Airlines will be required to give flight attendants at least 10 hours off duty between shifts, up from nine, under a rule announced on Tuesday by the US Federal Aviation Administration.
Acting FAA administrator Billy Nolen said that the extra hour of rest would contribute to safety.
The rule goes into effect in 30 days, and airlines have up to 90 days to comply.
US Congress directed the FAA in 2018 to increase the rest requirement for flight attendants and eliminate a provision that let crews work with less rest under some circumstances.
“It took us way too long but we are finally here,” Mr Nolen said at Ronald Reagan Washington National Airport in Arlington, Virginia, where he was flanked by more than a dozen flight attendants.
Current federal rules allow flight attendants to work up to 14 hours in a day and get nine hours of rest between shifts.
The Association of Flight Attendants has fought for years for a longer break between shifts.
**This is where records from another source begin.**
Lemma Conv1D_call_again (c c' : Conv1D) (x y : Tensor) :
  Conv1D_call glorot_uniform c x = Ok (y, c') ->
  Conv1D_built c' = true /\ Conv1D_call glorot_uniform c' x = Ok (y, c').
Proof.
  unfold Conv1D_call, Conv1D_built. cbn zeta.
  cbn [keras_autocast tf_cast data dtype].
  destruct (guard (is_rank3 _) _) eqn:G0; cbn [bind]; [|discriminate].
  destruct (conv_weights c) as [[k b]|] eqn:E.
  - cbn [bind]. rewrite E.
    destruct (guard (last_dim_is _ _) _) eqn:G; cbn [bind]; [|discriminate].
    intros H. injection H as <- <-. rewrite E. cbn [bind]. rewrite E, G.
    cbn [bind is_some]. auto.
  - unfold Conv1D_build.
    destruct (guard (Nat.eqb _ _) _) eqn:G1; cbn [bind]; [|discriminate].
    cbn [conv_weights kernel_size strides filters].
    destruct (guard (last_dim_is _ _) _) eqn:G; cbn [bind]; [|discriminate].
    intros H. injection H as <- <-.
    cbn [conv_weights kernel_size strides filters is_some bind].
    rewrite G. cbn [bind]. auto.
Qed.

End Again.

Tactic Notation "inv_bind" hyp(H) "as" ident(a) ident(E) :=
  apply bind_Ok in H; destruct H as (a & E & H).

Section AgainBlock.

Variable glorot_uniform : Initializer.

Lemma MultiHeadAttention_call_again (self self' : MultiHeadAttention)
  (x y : Tensor) (mask : option Tensor) :
  MultiHeadAttention_call glorot_uniform self x mask = Ok (y, self') ->
  MultiHeadAttention_built self' = true /\
  MultiHeadAttention_call glorot_uniform self' x mask = Ok (y, self').
Proof.
  unfold MultiHeadAttention_call, split_heads. cbn zeta. intros H.
  inv_bind H as l1 E1.
  inv_bind H as p2 E2. destruct p2 as [x1 l1'].
  inv_bind H as p3 E3. destruct p3 as [q wq'].
  inv_bind H as p4 E4. destruct p4 as [k wk'].
  inv_bind H as p5 E5. destruct p5 as [v wv'].
  inv_bind H as q4 E6. inv_bind H as k4 E7. inv_bind H as v4 E8.
  inv_bind H as p9 E9. destruct p9 as [att w].
  inv_bind H as att' E10. inv_bind H as c E11. inv_bind H as r1 E12.
  inv_bind H as l2 E13.
  inv_bind H as p14 E14. destruct p14 as [o1 l2'].
  inv_bind H as p15 E15. destruct p15 as [o2 dn'].
  inv_bind H as out E16.
  injection H as <- <-.
  apply LayerNormalization_call_again in E2. destruct E2 as [B1 E2].
  apply (Dense_call_again glorot_uniform) in E3. destruct E3 as [Bq E3].
  apply (Dense_call_again glorot_uniform) in E4. destruct E4 as [Bk E4].
  apply (Dense_call_again glorot_uniform) in E5. destruct E5 as [Bv E5].
  apply LayerNormalization_call_again in E14. destruct E14 as [B2 E14].
  apply (Dense_call_again glorot_uniform) in E15. destruct E15 as [Bd E15].
  split.
  - unfold MultiHeadAttention_built.
    cbn [wq wk wv layer_norm1 layer_norm2 dense].
    now rewrite Bq, Bk, Bv, B1, B2, Bd.
  - cbn [wq wk wv layer_norm1 layer_norm2 dense mha_num_heads depth d_model
         activation_layer use_norm getattr bind].
    rewrite E2. cbn [bind]. rewrite E3. cbn [bind]. rewrite E4. cbn [bind].
    rewrite E5. cbn [bind]. rewrite E6. cbn [bind]. rewrite E7. cbn [bind].
    rewrite E8. cbn [bind]. rewrite E9. cbn [bind]. rewrite E10. cbn [bind].
    rewrite E11. cbn [bind]. rewrite E12. cbn [bind]. rewrite E14.
    cbn [bind]. rewrite E15. cbn [bind]. rewrite E16. cbn [bind].
    reflexivity.
Qed.

Lemma apply_layers_again (layers layers' : list MultiHeadAttention)
  (x y : Tensor) :
  apply_layers glorot_uniform layers x = Ok (y, layers') ->
  forallb MultiHeadAttention_built layers' = true /\
  apply_layers glorot_uniform layers' x = Ok (y, layers').
Proof.
  revert layers' x y.
  induction layers as [|m layers IH]; intros layers' x y H.
  - cbn in H. injection H as <- <-. cbn. auto.
  - cbn [apply_layers] in H. unfold MultiHeadAttention___call__ in *.
    inv_bind H as p1 E1. destruct p1 as [x1 m'].
    inv_bind H as p2 E2. destruct p2 as [x2 ls'].
    injection H as <- <-.
    apply MultiHeadAttention_call_again in E1. destruct E1 as [Bm E1].
    apply IH in E2. destruct E2 as [Bl E2].
    cbn [forallb apply_layers]. rewrite Bm, Bl.
    split; [reflexivity|].
    unfold MultiHeadAttention___call__. rewrite E1. cbn [bind].
    rewrite E2. reflexivity.
Qed.

Lemma Graph_ViT_call_again (self self' : Graph_ViT) (x y : Tensor) :
  Graph_ViT_call glorot_uniform self x = Ok (y, self') ->
  Graph_ViT_built self' = true /\
  Graph_ViT_call glorot_uniform self' x = Ok (y, self').
Proof.
  unfold Graph_ViT_call. intros H.
  inv_bind H as p1 E1. destruct p1 as [x1 e'].
  inv_bind H as p2 E2. destruct p2 as [x2 ls'].
  injection H as <- <-.
  apply Conv1D_call_again in E1. destruct E1 as [Be E1].
  apply apply_layers_again in E2. destruct E2 as [Bl E2].
  unfold Graph_ViT_built. cbn [embed mha_layers]. rewrite Be, Bl.
  split; [reflexivity|]. rewrite E1. cbn [bind]. rewrite E2. reflexivity.
Qed.

End AgainBlock.

(** X10. Once [MultiHeadAttention.call] has returned, the block is built,
    and calling the block it left behind on the same input and mask returns
    the same output and leaves the block as it is: the sublayers create
    their weights on the first call only. *)
Theorem MultiHeadAttention_call_idempotent (glorot_uniform : Initializer)
  (self self' : MultiHeadAttention) (x y : Tensor) (mask : option Tensor) :
  MultiHeadAttention_call glorot_uniform self x mask = Ok (y, self') ->
  MultiHeadAttention_built self' = true /\
  MultiHeadAttention_call glorot_uniform self' x mask = Ok (y, self').
Proof.
  apply MultiHeadAttention_call_again.
Qed.

Lemma MultiHeadAttention_call_idempotent_witness :
  exists y self',
    MultiHeadAttention_built (new_MultiHeadAttention 4 2 true relu) = false /\
    MultiHeadAttention_call zeros (new_MultiHeadAttention 4 2 true relu)
      (mkTensor float32 (Batch [Mat [[1; 2; 3; 4]; [5; 6; 7; 8]]])) None
    = Ok (y, self') /\
    MultiHeadAttention_built self' = true /\
    MultiHeadAttention_call zeros self'
      (mkTensor float32 (Batch [Mat [[1; 2; 3; 4]; [5; 6; 7; 8]]])) None
    = Ok (y, self').
Proof.
  assert (Hok : is_ok (MultiHeadAttention_call zeros
                         (new_MultiHeadAttention 4 2 true relu)
                         (mkTensor float32
                            (Batch [Mat [[1; 2; 3; 4]; [5; 6; 7; 8]]])) None)
                = true) by (vm_compute; reflexivity).
  destruct (MultiHeadAttention_call zeros
              (new_MultiHeadAttention 4 2 true relu)
              (mkTensor float32 (Batch [Mat [[1; 2; 3; 4]; [5; 6; 7; 8]]]))
              None) as [[y self']|e] eqn:E; [|discriminate Hok].
  exists y, self'. split; [reflexivity|]. split; [reflexivity|].
  exact (MultiHeadAttention_call_idempotent zeros _ _ _ _ _ E).
Defined.
(* ===== verification/Prelude.v ===== *)
(** * A verification of the Q-App backend

    The program under [src/src/qapp_backend/] serves Q-App clients: it speaks
    a framed protocol over Reticulum links, keeps application sessions in
    SQLite, proves Qortal identities, checks group membership with Qortal
    Cores, runs group calls, stores encrypted files and hands sessions over to
    a private QUIC transport.  This library models those parts as executable
    definitions and proves what makes them correct.

    ** Parts, files and sources

    Foundations
    - [Prelude]: exceptions, results, the state-and-exception monad [M] in
      which every procedure is written (a raised exception keeps the state
      reached), weakest preconditions, [preserves] and [moves] with their
      tactics and hint database [py].
    - [PyDict], [PyBytes], [PyValue]: ordered dictionaries, bytes and strings
      (UTF-8 byte strings), dynamic values.  [Base64], [Sha256], [Json],
      [JsonFacts], [JsonBytes]: the parts of the Python library the program
      uses, with their round trips.

    Wire formats
    - [ReticulumFraming]: [reticulum/framing.py], frames and their parser.
    - [PrivateFraming]: [private_transport/framing.py], with a reference parser
      of whole streams.
    - [Protocol]: [reticulum/protocol.py], control messages, DATA envelopes,
      RPC requests.  [Rpc]: [reticulum/rpc.py], the request router.

    Sessions and the server
    - [Database]: [storage/database.py], [storage/models.py].
    - [Sessions], [SessionFacts]: [reticulum/sessions.py], session objects in
      a heap shared by all their holders, and the session manager.
    - [Connection], [ConnectionFacts]: [reticulum/connection.py], one physical
      link with its outgoing queue, acknowledgements and timers.
    - [Server], [ServerFacts], [Admission]: [reticulum/server.py], links,
      admission, routing, disconnects, expiry, maintenance.
    - [Lifecycle]: the rest of [reticulum/server.py]: registration, the
      node's identity, start-up, announce and maintenance timers, shutdown.

    Identity and access
    - [QortalIdentity], [QortalFacts]: [auth/qortal_identity.py].
    - [GroupAccess], [GroupFacts]: [auth/group_access.py].
    - [AuthService], [AuthFacts]: [auth/service.py], on the server state.

    Private transport
    - [Authorization], [AttachFacts]: [private_transport/authorization.py],
      one-time attach tokens.
    - [PrivateService], [PrivateFacts]: [private_transport/service.py] and
      [private_transport/reachability.py]: bootstrap, attachment, messages.
    - [NativeServer], [NativePlane]: [private_transport/native_server.py], the
      control plane of the native process: reader, dispatch, attachment.
    - [QuicServer], [QuicFacts]: [private_transport/quic_server.py], the QUIC
      listener: streams, replies, timers, attachment, admission.
    - [NativeProcess]: [start] and [stop] of [private_transport/native_server.py],
      the child process with its sockets and reader.
    - [Certificates]: [ensure_transport_certificate] and the generation of a
      development certificate in [private_transport/service.py].

    Calls
    - [Call], [CallInvariant], [CallPreserve], [CallSpec], [CallTheorems],
      [CallEffects]: [call/service.py], rooms, moderation, screen sharing,
      policy files, timers, delivery.

    Files
    - [FileStore], [FileFacts], [FileOps], [FileTheorems]: [files.py], the
      store of encrypted uploads.
    - [NativeFiles], [NativeFacts]: [private_transport/native_files.py], the
      leases under which the native data plane writes chunks itself.
    - [FileHandler], [HandlerFacts]: the request handler, worker pools and
      cleanup pass of [install_files] in [files.py].
    - [Locks]: [FileStore.file_lock], threads and processes interleaved at every
      step.  [Migration]: opening an index, of an older version too.

    Process
    - [PyNumber], [Config], [ConfigFacts]: [config.py], fields, coercion,
      validation, precedence of environment, document and defaults.
    - [Writer]: [reticulum/writer.py], bounded cancellable writes by worker
      threads, as interleaved events.
    - [AppService]: [app/service.py], the handlers of the reference application.
    - [Backup]: [storage/backup.py], verified snapshots of the database.
    - [Deployment]: [deployment.py], the separation of local storage from a
      Docker installation.
    - [Readiness]: [readiness.py], markers that name a running process.
    - [Main]: [main.py] and [instance_lock.py], one invocation with its exit
      status, and the lock of the deployment.  [Logging]: [logging.py].

    ** Interfaces

    Components meet at classes: [Sessions.Transport] is what a session needs
    to send, [Connection.ConnStore] with its laws where a connection lives in a
    larger state, [ConnectionFacts.CallbacksOk], [ServerFacts.HandlersRespect]
    and [Admission.HandlersAdmit] what applications may do, [AuthService.HasAuth]
    and [PrivateService.HasPrivate], [FileHandler.HasFiles],
    [NativeServer.HasNative], [QuicServer.HasQuic] where a service's state is.
    The handlers a transport calls are arbitrary procedures under a named
    condition, which the file handler and the echo handler discharge.  What the code
    takes from outside is a class too: [QortalIdentity.Unicode] and [Crypto]
    (case tables, RIPEMD-160, Ed25519), [GroupAccess.World] (clock, Core
    answers, thread completion), [Call.P256] (key checks), [PrivateService.IpAddress],
    [Config.UrlParse] and [Config.Repr], [QuicServer.QuicConnection] (aioquic),
    [Backup.Sqlite], [Certificates.X509], [Lifecycle.Reticulum].
    Each is instantiated in the examples that accompany the theorems.

    ** What the theorems show

    - Framing and envelopes: exact recovery of frames for every chunking,
      equality of the incremental parser with the reference parser,
      termination, bounds, round trips of envelopes.
    - Sessions: reachable managers are well formed, a session survives a
      restart, the duplicate filter is the sequence of last ids, expiry removes
      exactly what is due, a rotated token replaces the old one.
    - Server: queues of all connections stay within their limits, admission
      within its own, a remembered message is never handled twice; an RPC
      handler cannot make the dispatcher raise or exceed the response limit.
    - Identity: an accepted proof was signed for an outstanding, unexpired
      challenge, which is then gone; authorization, authentication and
      revalidation fail closed, under any interleaving of the checking threads.
    - Private transport: a token goes only to an entitled session, is accepted
      at most once, for that session, and no more after the session ended;
      issuing is rate limited.
    - Calls: the invariant of rooms, bindings, timers and policy files holds
      in every reachable state, the service refines an abstract membership
      contract, removal takes effect and lasts, rooms expire.
    - Files: index and disk agree in every reachable state whatever I/O
      failed, quotas hold, uploads come back byte for byte, only the owner and
      expiry change a file; a native commit succeeds only under the latest
      lease and keeps index and disk in agreement.
    - File requests reach the store only for an authenticated, unexpired,
      attached and authorized session, whatever other threads do meanwhile; no
      path loses or duplicates a slot of the worker pools.
    - Transports: every session attached to the native process is attached
      through a registered connection, and the end of the control connection
      detaches all; a QUIC connection stays within its limits, cannot act
      after a rejected attach, and releases its session when it ends.
    - Writer: the bytes of a stream are a prefix of the frames in the order of
      the calls, whatever fails or is cancelled.
    - Configuration: what loads is typed, has the right precedence and satisfies
      what the components rely on, whatever order the fields are visited in.
    - Backups: no file is ever overwritten and only verified snapshots become
      visible; local storage never overlaps a reserved installation.
    - File locks: at most one call is in its body for each lock file, an entry
      in use is never replaced, and calls that are let run all come to their end.
    - Life of the process: a marker is accepted exactly while its process lives
      and runs; the node is ready only once everything is up, not after a failed
      start-up or a shutdown, and keeps its destination over restarts; a server is
      built only with a valid configuration, allowed storage and the lock held,
      which is released on every path.
    - Certificates are used only when they match their key, the time and the
      server's name, and are written in pairs; the native process is started or
      leaves nothing behind; log lines cannot forge events; the migration keeps
      every upload.
    - Findings, where the code does not do what it means to, are theorems about
      concrete states: [CallEffects.CallEff.reauthentication_defeats_removal],
      [AuthFacts.AuthThm.Demo.revocation_lost_on_backpressure],
      [NativePlane.NativePlane.Demo.repeated_message_loses_answer],
      [QuicFacts.QuicThm.Demo.failed_connection_attaches],
      [Lifecycle.Lifecycle.Demo.failed_maintenance_is_the_last] and
      [unwritten_identity_is_fatal], [Main.Main.Demo.unknown_log_level],
      [Certificates.Certificates.Demo.foreign_certificate_removed],
      [NativeProcess.NativeProcess.Demo.unread_child_left],
      [Migration.Migration.Demo.interrupted_migration_hides_uploads].

    ** Bounds and fuel

    Loops over the structure of their data are structural.  Fuel appears in the
    frame parsers (the length of the buffer: every iteration removes a header,
    [ReticulumFraming.Reticulum.loop_fuel], [loop_ends]), in JSON parsing (the
    length of the text), in decimal printing (the binary logarithm) and in
    UTF-8 validation (the length); the round-trip theorems show it suffices.
    The waiting loop of [GroupAccess.authorize] recurses over what other
    threads do meanwhile; [GroupFacts] has the interleaving semantics.
    Integers are unbounded as in Python; times are integers of microseconds.

    ** What is not modelled

    Floats other than as literals (times are exact), Python's recursion limit
    and the 4300-digit limit of integer printing; SQLite failures other than a
    closed connection (in the database of sessions) and a failing statement (in
    the index of files); what a scheduled coroutine does; the access modes of
    files; of what the process prints, the text of exceptions; the order of
    commands [argparse] refuses.  Timers are callbacks that may run late, worker
    pools are queues, the writer of a link and system calls are scripts of
    outcomes.  Numbers of the configuration are exact decimals; address and URL
    parsing are parameters.  Reticulum, aioquic, SQLite, X.509, Ed25519 and the
    processes of the machine are parameters.  The package interfaces only
    re-export names; the Go programs (media relay, native data plane, network
    sidecar) and the manual test scripts are left out: the scripts drive a
    running backend over the network and decide by what they observe there. *)

From stdpp Require Import prelude strings list gmap.
From Stdlib Require Import ZArith Lia.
The union’s president, Sara Nelson, appeared with Mr Nolen at the airport and accused the administration of former president Donald Trump of trying to kill the increase through regulatory delays.
Union officials have highlighted a 2020-2021 increase in incidents involving unruly passengers as showing the need to give cabin crews more rest between shifts.
Airlines have reported fewer incidents since the federal requirement to wear face masks on flights ended in April.
“This is a small handful of people making it hell for flight attendants on the front lines,” Ms Nelson said.
The FAA took public comments on the extra rest requirement in 2019 and 2021, and received more than 1,000 contributions from airlines, flight attendants and the public.
Airlines for America, a trade group representing the largest US airlines, said safety was always the industry’s top priority.
“Having rested and alert flight attendants who are prepared to carry out their responsibilities, including cabin safety and other duties, is critical to this goal,” it said.
The group said it supported “scientifically validated and data-driven countermeasures to prevent fatigue".